How to Judge Dinosaurs
A dinosaur is valuable when it improves the park route. That may mean faster visitor Cash, better use of space, stronger recovery after purchases, or a longer useful life before replacement. A dinosaur is weaker when it costs too much, blocks space, or gets replaced before the park recovers from the purchase.
Players usually ask for a best dinosaur name, but the better early question is whether the dinosaur changes the next purchase. If a new hatch makes the park reach the next egg faster, it has practical value even without a public income number. If it only looks rare while the park stays slow, it should not drive the next spend.
| Field | Why players need it |
|---|---|
| Source egg | Connects the dinosaur back to egg cost and route timing. |
| Income impact | Shows whether the dinosaur improves visitor Cash. |
| Space need | Decides whether an upgrade is required before value appears. |
| Rarity | Controls whether the route is repeatable. |
| Update date | Prevents stale rankings after live-service changes. |
Safe Current Use
For now, use dinosaurs as feedback after each hatch. If a new dinosaur makes Cash recovery faster, repeat the loop. If it creates a space problem, upgrade capacity. If it changes nothing, do not chase more of the same egg tier without a clear reason.

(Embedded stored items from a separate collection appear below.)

Lemma hang_run (c : CCSketchAlg) :
  run (first_round_schedule ++ replicate 10 TMain)
    (new_system c [] 1 (two_rounds 1 [[break]] [[break]])) = Some (hang_state c).
Proof. vm_compute. reflexivity. Qed.

Lemma hang_state_trapped (c : CCSketchAlg) : trapped 0 (hang_state c).
Proof. split; [done|]. eexists. split; [reflexivity|]. split; [by right|]. by repeat split. Qed.

(** The worker leaves its wait, finds the queue empty before the queue blocks
    again, and reads [do_pause] only when the next flush has set it. *)
Definition late_pause_schedule : list thread_id :=
  first_round_schedule ++ replicate 2 TMain ++ replicate 4 (TWorker 0 0) ++
  replicate 3 TMain ++ replicate 3 (TStream 1) ++ replicate 5 TMain ++ replicate 3 (TWorker 0 0) ++
  [TMain].
End runs.

(** What the general lemmas on the driver give for this algorithm. *)
Section cc_pipeline.
Context `{BuildConfig, Libm, Hashing}.
Context {G : Type} `{GutteringSystem G}.
Context (n workers : nat) (sd : N) (prio : list N) (cfg : CCAlgConfiguration) (g : G).
Context (parts : list (list GraphUpdate)) (code : QueryCode).

Definition new_alg : CCSketchAlg :=
  allocate_worker_memory (new_CCSketchAlg n sd prio cfg) workers.

Definition driver_start : Sys CCSketchAlg G := pipeline_start workers new_alg g parts code.

(** The size of the graph fits the identifiers and the sketches, the updates are
    edges between two different nodes, and there is a worker. *)
Record driver_setup : Prop := {
  du_n : (N.of_nat n < 2 ^ 32)%N;
  du_prio : length prio = n;
  du_buckets : calc_bkt_per_col (calc_vector_length (N.of_nat n)) < 64;
  du_workers : 0 < workers;
  du_gutters : gut_pending g = [];
  du_updates : Forall (upd_ok n) (taken_upds parts);
}.

Lemma cc_pipeline_reach s :
  driver_setup → reachable driver_start s →
  ∃ M : AlgMeaning (A := CCSketchAlg) workers, @holds _ _ _ M = cc_holds n workers ∧
    @upd_valid _ _ _ M = upd_ok n ∧ @pair_valid _ _ _ M = pair_ok n ∧
    stage workers (stream_task <$> parts) code s ∧
    ∃ pres app, @conserved _ _ _ _ workers M (concat (directed <$> taken_upds parts))
                  (taken_upds parts) s pres app.
Proof.
  intros [Hn Hp Hb Hw Hg Hall] Hr. exists (cc_meaning n workers Hn). do 3 (split; [done|]).
  exact (pipeline_reach workers (AlgMeaning0 := cc_meaning n workers Hn) new_alg g parts code
    (new_alg_holds n workers Hn sd prio cfg Hp Hb) Hg Hall (directed_valid n _ Hall) s Hr).
Qed.
End cc_pipeline.

(** ** Properties *)

Section theorems.
Context `{BuildConfig, Libm, Hashing}.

A safe player-made note has four parts: dinosaur name, egg or reward source, what changed in visitor Cash, and the date or update title. Screenshots of the dinosaur are helpful, but route notes are what turn a cool hatch into wiki data. The page can then compare dinosaurs by impact instead of appearance.
Database Plan
The first true dinosaur database should be narrow: starter dinosaurs, code reward dinosaurs, and any high-visibility Update 2 dinosaurs players repeatedly ask about. Each row should connect back to an egg or reward source. Once those rows are reliable, the wiki can expand into a sortable list with income impact, space pressure, and replacement timing.
This staged plan protects search quality. It is better to publish fewer rows that players can act on than a large table that blends My Dino Park with another dinosaur game. The route pages already cover what players should do while the species table is being verified.